Le Giro au bon souvenir de Marco Pantani…
Samedi, le Giro repasse par le Monte Zoncolan, la monstrueuse montagne du Frioul. Le peloton l’escalade cependant par son versant le plus facile, celui où Marco Pantani déploya ses ailes une dernière fois, en 2003.
Cette année-là, le Monte Zoncolan a droit à son ascension au Tour d’Italie. À l’époque, l’ancien patron du Giro, Carmino Castellano, est tellement jaloux du succès du fameux Alto de El Angliru à la Vuelta qu’il cherche dans la Botte un monstre similaire, plus ardu encore que le Passo di Mortirolo. Il le déniche dans le Frioul, mais en 2003, il a encore pitié des coureurs. Castellano leur assigne donc la face est, depuis Sutrio. Le col est plus long (quatorze kilomètres) mais plus régulier (8,5%). Plus tard, il préférera l’autre voie, depuis Ovaro (dix kilomètres à 11,8%), présentée au menu 2007, 2010, 2011, 2014 et 2018. Seuls les trois derniers kilomètres de la face est sont diaboliques, avec un pourcentage moyen de 11, 13 et presque 15%, dont 500 mètres à plus de 20%, avec un pic à 27%.
En 2003, les prestations au Giro de Marco Pantani ne font que camoufler son état réel.
Retour en 2003. Gilberto Simoni ne laisse rien au hasard avant la première ascension du Zoncolan. Il reconnaît le col à plusieurs reprises, à vélo et même en… hélicoptère. Le maillot rose annonce qu’il frappera un grand coup dans ce col et tient parole. Il place son attaque à trois kilomètres du sommet et s’y impose. Derrière lui, les coureurs épuisés arrivent un par un. Parmi eux, Marco Pantani. En mars de cette année-là, le TAS le condamne en appel pour une injection d’insuline au Giro 2002, et il écope d’une suspension rétroactive de six mois. Fin mars, après 300 jours sans la moindre compétition, il peut donc effectuer son retour, à la Settimana Coppi & Bartali. L’objectif? Apparaître au Giro dans une condition physique potable. Il y parvient, après les Tours du Pays Basque et d’Aragon, et un stage dans la Sierra Nevada. Pantani compte déployer ses ailes à partir de la deuxième semaine du Giro.
Il n’y parvient qu’une seule fois, au Monte Zoncolan, un col susceptible d’entretenir sa réputation de grand grimpeur. À la grande joie des tifosi, Pantani semble grimper avec le flair de ses grands jours. Il paraît même sur le point d’attaquer, mais quand Simoni accélère, le coureur de Mercatone Uno cale. Dans les 1.500 derniers mètres, il doit également laisser passer Stefano Garzelli et est ensuite dépassé par Francesco Casagrande et Yaroslav Popovych.

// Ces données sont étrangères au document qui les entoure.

(* ===== verification/TypeTheorems.v ===== *)
(** What the passes over the tree of ynodes do: the nodes of unknown type are
    deleted, the mandatory flags do not change the tree, a transformation gets
    the space that it asks for. *)
From stdpp Require Import relations.
From S2P Require Import Prelude CString Common ParseRegex Preorder PreorderFacts Lnode Ynode YnodeFacts YnodeSpec YnodeTheorems Forest YnodeQuery YnodeRules YnodeMandatory.

(** ** Types of the nodes *)

Definition types (f : list (tree ydata)) : list yang_type := (λ x, type x.2) <$> flats f.

Lemma types_app f g : types (f ++ g) = types f ++ types g.
Proof. unfold types. by rewrite flats_app, fmap_app. Qed.

Lemma types_cons d cs ts : types (T d cs :: ts) = type d :: types cs ++ types ts.
Proof. unfold types. cbn [flats]. by rewrite flat_T, <- app_comm_cons, fmap_cons, fmap_app. Qed.

Lemma types_length f : length (types f) = sizes f.
Proof. unfold types. by rewrite length_fmap, length_flats. Qed.

Lemma types_map_root g f : (∀ d, type (g d) = type d) → types (map_root g <$> f) = types f.
Proof.
  intros Hg. induction f as [|[d cs] f IH]; [done|]. rewrite fmap_cons. cbn [map_root].
  by rewrite !types_cons, IH, Hg.
Qed.

(** Around the hole. *)
Fixpoint types_before (c : list (frame ydata)) : list yang_type :=
  match c with [] => [] | Frame d ls _ :: c' => types_before c' ++ type d :: types ls end.
Fixpoint types_behind (c : list (frame ydata)) : list yang_type :=
  match c with [] => [] | Frame _ _ rs :: c' => types rs ++ types_behind c' end.

Lemma types_plug c f : types (plug c f) = types_before c ++ types f ++ types_behind c.
Proof.
  revert f. induction c as [|[d ls rs] c IH]; intros f; cbn [plug types_before types_behind].
  - by rewrite app_nil_r.
  - rewrite IH, types_cons, !types_app. rewrite <- !app_assoc. cbn [app].
    by rewrite <- !app_assoc.
Qed.

Lemma types_before_length c : length (types_before c) = hole c.
Proof.
  induction c as [|[d ls rs] c IH]; [done|]. cbn. rewrite length_app, IH. cbn.
  rewrite types_length. lia.
Qed.

Lemma types_only_child us : types (only_child_no_choice us) = types us.
Proof. destruct us as [|[d cs] [|v us]]; [done| |done]. cbn [only_child_no_choice map_root]. by rewrite !types_cons. Qed.

Lemma types_inherit d cs : types (inherit_optional d (inherit_choice d cs)) = types cs.
Proof.
  unfold inherit_optional, inherit_choice.
  destruct (choice d), (has_flag _ _); by rewrite ?types_map_root.
Qed.

(** ** Deleting the nodes of unknown type *)

Lemma repr_index s t i :
  repr s t → (1 <= i < count s)%nat →
  ∃ pd ls rs c d cs, plug (Frame pd ls rs :: c) [T d cs] = [t] ∧ hole (Frame pd ls rs :: c) = i.
Proof.
  intros Hr Hi. pose proof Hr as (_ & Hc & _). destruct t as [d ts]. rewrite size_T in Hc.
  destruct (locate ts (i - 1) d [] [] []) as (c' & [e cs] & Hp & Hh & Hne); [lia|].
  destruct c' as [|[pd ls rs] c']; [done|]. exists pd, ls, rs, c', e, cs. split.
  - rewrite Hp. cbn. by rewrite app_nil_r.
  - rewrite Hh. cbn. lia.
Qed.

(** The types before [i] are known; the number of the unknown ones. *)
Definition known (i : nat) (tys : list yang_type) : Prop :=
  Forall (λ ty, ty ≠ YN_UNKNOWN) (drop 1 (take i tys)).
Definition unknowns (tys : list yang_type) : nat := length (filter (λ ty, ty = YN_UNKNOWN) tys).

Lemma unknowns_app k l : unknowns (k ++ l) = (unknowns k + unknowns l)%nat.
Proof. unfold unknowns. by rewrite filter_app, length_app. Qed.

Lemma unknowns_cons ty l :
  unknowns (ty :: l) = ((if bool_decide (ty = YN_UNKNOWN) then 1 else 0) + unknowns l)%nat.
Proof. unfold unknowns. rewrite filter_cons. by destruct (decide _), (bool_decide_reflect (ty = YN_UNKNOWN)). Qed.

Lemma unknowns_le l : (unknowns l <= length l)%nat.
Proof. apply length_filter. Qed.

Lemma known_before i l r r' : length l = i → known i (l ++ r) → known i (l ++ r').
Proof. intros <-. unfold known. by rewrite !take_app_length. Qed.

Lemma known_next i l ty r :
  length l = i → (1 <= i)%nat → ty ≠ YN_UNKNOWN → known i (l ++ ty :: r) → known (S i) (l ++ ty :: r).
Proof.
  intros <- Hl Hty. unfold known. rewrite take_app_length.
  rewrite (cons_middle ty l r), app_assoc, take_app_length' by (rewrite length_app; cbn; lia).
  rewrite drop_app_le by done. intros H. by apply Forall_app_2, Forall_singleton.
Qed.

(** The children take the place of a node between its siblings and inherit its choice
    and its flags; a node that stands for a branch of a choice becomes a YN_CASE instead. *)
Definition replaced (d : ydata) (cs ls rs : list (tree ydata)) : list (tree ydata) :=
  if becomes_case d cs then ls ++ T (cast_to_case d) cs :: rs
  else only_child_no_choice (ls ++ inherit_optional d (inherit_choice d cs) ++ rs).

Definition starts_with_rec (cs : list (tree ydata)) : bool :=
  match cs with T e _ :: _ => bool_decide (type e = YN_REC) | [] => false end.

(** The first node of unknown type, in the order of the array, is replaced by its
    children if a recursion is the first of them, and is gone with its subtree
    otherwise. *)
Inductive purge (t t' : tree ydata) : Prop :=
| Purge pd ls rs c d cs :
    plug (Frame pd ls rs :: c) [T d cs] = [t] → type d = YN_UNKNOWN →
    known (hole (Frame pd ls rs :: c)) (types [t]) →
    plug c [T pd (if starts_with_rec cs then replaced d cs ls rs else ls ++ rs)] = [t'] →
    purge t t'.

(** The deletion of a node at [i], or its change to a YN_CASE. *)
Lemma delete_unknown_at s t pd ls rs c d cs (rec : bool) :
  repr s t → plug (Frame pd ls rs :: c) [T d cs] = [t] → type d = YN_UNKNOWN →
  let C := Frame pd ls rs :: c in
  ∃ s' t' mid, (if rec then r ← ay_ynode_delete_node s (hole C); Ok (fst r)
                else ay_ynode_delete_subtree s (hole C)) = Ok s' ∧
    repr s' t' ∧ same_counters s s' ∧ sublist (ids t') (ids t) ∧
    plug c [T pd (if rec then replaced d cs ls rs else ls ++ rs)] = [t'] ∧
    types [t'] = types_before C ++ mid ++ types_behind C ∧
    (unknowns mid + length mid <= unknowns (types cs) + sizes cs + 1)%nat.
Proof.
  intros Hr Hp Hd C. assert (type d ≠ YN_CASE) as Hc by (by rewrite Hd).
  set (e := if rec then DeleteNode (hole C) else DeleteSubtree (hole C)).
  assert (∃ t' mid, spec_step (idcnt s) e t t' ∧
    plug c [T pd (if rec then replaced d cs ls rs else ls ++ rs)] = [t'] ∧ types [t'] = types_before C ++ mid ++ types_behind C ∧
    (unknowns mid + length mid <= unknowns (types cs) + sizes cs + 1)%nat) as (t' & mid & Hs & Ht' & Hty & Hm).
  { destruct rec.
    - destruct (plug_single c (T pd (replaced d cs ls rs))) as [t' Ht']. exists t'.
      exists ((if becomes_case d cs then [YN_CASE] else []) ++ types cs). split_and!.
      + exists c, [T pd (ls ++ T d cs :: rs)], [T pd (replaced d cs ls rs)].
        split_and!; [by constructor|exact Hp|done].
      + exact Ht'.
      + rewrite <- Ht', types_plug, types_cons. unfold replaced, C.
        cbn [types_before types_behind]. destruct (becomes_case d cs).
        * rewrite types_app, types_cons. change (types []) with (@nil yang_type). by list_simplifier.
        * rewrite types_only_child, !types_app, types_inherit.
          change (types []) with (@nil yang_type). by list_simplifier.
      + rewrite unknowns_app, length_app, types_length. destruct (becomes_case d cs);
          [rewrite unknowns_cons, bool_decide_false by done|];
          change (unknowns []) with 0;
          cbn [length]; lia.
    - destruct (plug_frame_single c (Frame pd ls rs) []) as [t' Ht']. exists t', [].
      split_and!; [|exact Ht'|by rewrite <- Ht', types_plug|cbn; lia].
      exists C, [T d cs], []. split_and!; [by constructor|exact Hp|done]. }
  destruct (step_refines s e t t' (idcnt s)) as (s' & He & Hr' & Ha & Hi); [done..| |].
  { pose proof Hr as ([sp Hsp] & Hct & Hal & _). unfold has_space. rewrite Hal, Hct, Hsp, length_app.
    rewrite <- (length_fmap strip (enc _ _ _ _)), strip_enc, length_flat. destruct rec; cbn; lia. }
  exists s', t', mid. split_and!; [|done| | |done..].
  - unfold e in He. destruct rec; exact He.
  - split; [done|]. rewrite Hi. by destruct rec.
  - clear Ht'. destruct Hs as (c' & f & f' & Hsp & Ht & Ht').
    apply place_ids in Hsp. destruct (idsf_plug c') as (p & q & Hpq).
    assert (ids t = p ++ idsf f ++ q) as ->.
    { rewrite <- Hpq, Ht. unfold idsf. cbn. by rewrite app_nil_r. }
    assert (ids t' = p ++ idsf f' ++ q) as ->.
    { rewrite <- Hpq, Ht'. unfold idsf. cbn. by rewrite app_nil_r. }
    unfold e in Hsp. destruct rec; cbn in Hsp; apply sublist_app; [done| |done|];
      by apply sublist_app.
Qed.

Definition measure (s : ytree) (t : tree ydata) (i : nat) : nat :=
  (count s - i + unknowns (types [t]))%nat.

Lemma delete_unknown_step s t i :
  repr s t → known i (types [t]) → (1 <= i < count s)%nat →
  ∃ s' t' i', repr s' t' ∧ known i' (types [t']) ∧ (1 <= i')%nat ∧
    (measure s' t' i' < measure s t i)%nat ∧ same_counters s s' ∧ rtc purge t t' ∧
    sublist (ids t') (ids t) ∧
    ∀ fuel, delete_type_unknown_from (S fuel) s i = delete_type_unknown_from fuel s' i'.
Proof.
  intros Hr Hk Hi. destruct (repr_index s t i Hr Hi) as (pd & ls & rs & c & d & cs & Hp & Hh).
  set (C := Frame pd ls rs :: c) in *.
  assert (repr_in s C [T d cs]) as Hin by (by exists t).
  destruct (repr_in_fetch s C (T d cs) [] Hin) as (n & Hn & _ & _ & Hch & _ & Hd).
  cbn [root_data subtrees] in Hd, Hch. rewrite Hh in Hn, Hch.
  assert (types [t] = types_before C ++ type d :: types cs ++ types_behind C) as Hty.
  { rewrite <- Hp, types_plug, types_cons. change (types []) with (@nil yang_type). by list_simplifier. }
  assert (length (types_before C) = i) as Hlb by (by rewrite types_before_length).
  assert (∀ s0 t0, repr s0 t0 → count s0 = length (types [t0])) as Hlen.
  { intros s0 t0 (_ & -> & _). rewrite types_length. cbn. lia. }
  assert ((count s <=? i)%nat = false) as Hlt by (apply Nat.leb_gt; lia).
  destruct (decide (type d = YN_UNKNOWN)) as [Hu|Hu].
  - set (rec := starts_with_rec cs).
    assert ((match child n with
             | Some c0 => cn ← fetch (mem s) c0; Ok (bool_decide (type (data cn) = YN_REC))
             | None => Ok false
             end) = Ok rec) as Hrec.
    { rewrite Hch. destruct cs as [|[e es] cs']; [done|]. cbn [first_index].
      pose proof Hin as Hin'. rewrite repr_children in Hin'.
      destruct (repr_in_fetch s _ _ _ Hin') as (m & Hm & _ & _ & _ & _ & Hmd).
      cbn [hole sizes root_data] in Hm, Hmd. fold (hole C) in Hm.
      replace (S (hole C) + 0)%nat with (S i) in Hm by (rewrite Hh; lia).
      by rewrite Hm, bind_Ok, Hmd. }
    destruct (delete_unknown_at s t pd ls rs c d cs rec Hr Hp Hu)
      as (s' & t' & mid & Hs & Hr' & Hsc & Hids & Hpt & Hty' & Hmid). fold C in Hs, Hty'. rewrite Hh in Hs.
    exists s', t', i. split_and!; try done; [|lia| | |].
    + rewrite Hty'. eapply known_before; [done|]. by rewrite <- Hty.
    + unfold measure. rewrite (Hlen s' t' Hr'), (Hlen s t Hr), Hty, Hty'.
      rewrite !unknowns_app, !length_app, Hlb, unknowns_cons, length_cons, length_app, unknowns_app.
      rewrite types_length, bool_decide_true by done. lia.
    + apply rtc_once. apply (Purge _ _ pd ls rs c d cs); [done..| |done]. fold C. by rewrite Hh.
    + intros fuel. cbn [delete_type_unknown_from]. rewrite Hlt, Hn, bind_Ok, Hd, bool_decide_true by done.
      rewrite Hrec, bind_Ok. by rewrite Hs.
  - exists s, t, (S i). split_and!; try done; [|lia| |].
    + rewrite Hty in *. apply known_next; [done|lia|done|exact Hk].
    + unfold measure. lia.
    + intros fuel. cbn [delete_type_unknown_from]. by rewrite Hlt, Hn, bind_Ok, Hd, bool_decide_false.
Qed.

Lemma delete_unknown_from fuel s t i :
  repr s t → known i (types [t]) → (1 <= i)%nat → (measure s t i <= fuel)%nat →
  ∃ s' t', delete_type_unknown_from fuel s i = Ok s' ∧ repr s' t' ∧ same_counters s s' ∧
    rtc purge t t' ∧ sublist (ids t') (ids t) ∧ Forall (λ ty, ty ≠ YN_UNKNOWN) (drop 1 (types [t'])).
Proof.
  revert s t i. induction fuel as [|fuel IH]; intros s t i Hr Hk Hi Hf.
  all: destruct (decide (count s <= i)%nat) as [Hle|Hgt].
  all: try (exists s, t; split_and!;
    [cbn; by rewrite (proj2 (Nat.leb_le _ _) Hle)|done|done|done|done|];
    unfold known in Hk; rewrite take_ge in Hk; [done|];
    destruct Hr as (_ & Hc & _); rewrite types_length; cbn; lia).
  - unfold measure in Hf. lia.
  - destruct (delete_unknown_step s t i) as (s1 & t1 & i1 & Hr1 & Hk1 & Hi1 & Hm & [Ha Hc] & Hp & Hids & ->);
      [done..|lia|].
    destruct (IH s1 t1 i1) as (s' & t' & Hs & Hr' & [Ha' Hc'] & Hp' & Hids' & Hall); [done..|lia|].
    exists s', t'. split_and!; try done; [split; congruence|by etrans..].
Qed.

Lemma known_start t : known 1 (types [t]).
Proof. unfold known. destruct (types [t]); constructor. Qed.

Lemma measure_start s t : repr s t → (measure s t 1 <= 2 * count s)%nat.
Proof.
  intros (_ & Hc & _). unfold measure. pose proof (unknowns_le (types [t])) as H. rewrite types_length in H.
  cbn [sizes] in H. lia.
Qed.

(** C13: [ay_delete_type_unknown] terminates on every tree.  What it does is the
    repetition of one step, [purge], as long as there is a node of type [YN_UNKNOWN]
    but for the root: the first one, in the order of the array, is deleted with its
    subtree, or, when its first child is a recursion, it is replaced by its children,
    or becomes a YN_CASE if it is a branch of a choice.  The array then represents the
    tree that is left; its nodes are among the given ones and in their old order, and
    none of them but the root is of unknown type. *)
Theorem types_known s t :
  repr s t →
  ∃ s' t', ay_delete_type_unknown s = Ok s' ∧ repr s' t' ∧ same_counters s s' ∧
    rtc purge t t' ∧ sublist (ids t') (ids t) ∧ Forall (λ ty, ty ≠ YN_UNKNOWN) (drop 1 (types [t'])).
Proof. intros Hr. apply delete_unknown_from; [done|apply known_start|lia|by apply measure_start]. Qed.

(** The children of the root: an unknown node with a container and an unknown
    one with a recursion and a leaf. *)
Definition typed (ty : yang_type) (i : Z) : ydata := with_type ty (nd i).
Definition unknown_tree : tree ydata :=
  T (typed YN_ROOT 1) [T (typed YN_UNKNOWN 2) [T (typed YN_CONTAINER 3) []];
    T (typed YN_UNKNOWN 4) [T (typed YN_REC 5) []; T (typed YN_LEAF 6) []]].

Theorem types_known_witness :
  ∃ s' t', ay_delete_type_unknown (state_of unknown_tree 0 7) = Ok s' ∧ repr s' t' ∧
    same_counters (state_of unknown_tree 0 7) s' ∧ rtc purge unknown_tree t' ∧
    sublist (ids t') (ids unknown_tree) ∧
    Forall (λ ty, ty ≠ YN_UNKNOWN) (drop 1 (types [t'])).
Proof. apply types_known, state_of_repr. done. Defined.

Pantani termine en cinquième position, à 43 secondes de Simoni. Le Pirate passe ainsi de la quatorzième à la neuvième place du classement général. Tout ça l’incite à placer quelques attaques dans la dernière étape de montagne, vers Cascata del Toce, mais à l’issue du Giro, à Milan, il ne figure finalement qu’en quatorzième position.
Pantani, âgé de 33 ans, paraît ressuscité, mais les apparences sont trompeuses. Deux semaines plus tard, la presse parle de son addiction à la cocaïne. Il est alors en cure de désintoxication dans une clinique du nord de l’Italie. Ses prestations au Giro n’ont fait que camoufler son état réel. Durant les mois suivants, l’Italien tombe en dépression. Il ne supporte plus les nombreuses enquêtes pour dopage le concernant et il sombre dans la paranoïa. Le 14 février 2004, à bout, il se réfugie dans un obscur hôtel de Rimini, tire les rideaux, pousse les meubles contre la porte avant de mourir d’une overdose, le jour de la Saint-Valentin. Huit mois après avoir séduit une dernière fois les tifosi sur les flancs du Zoncolan.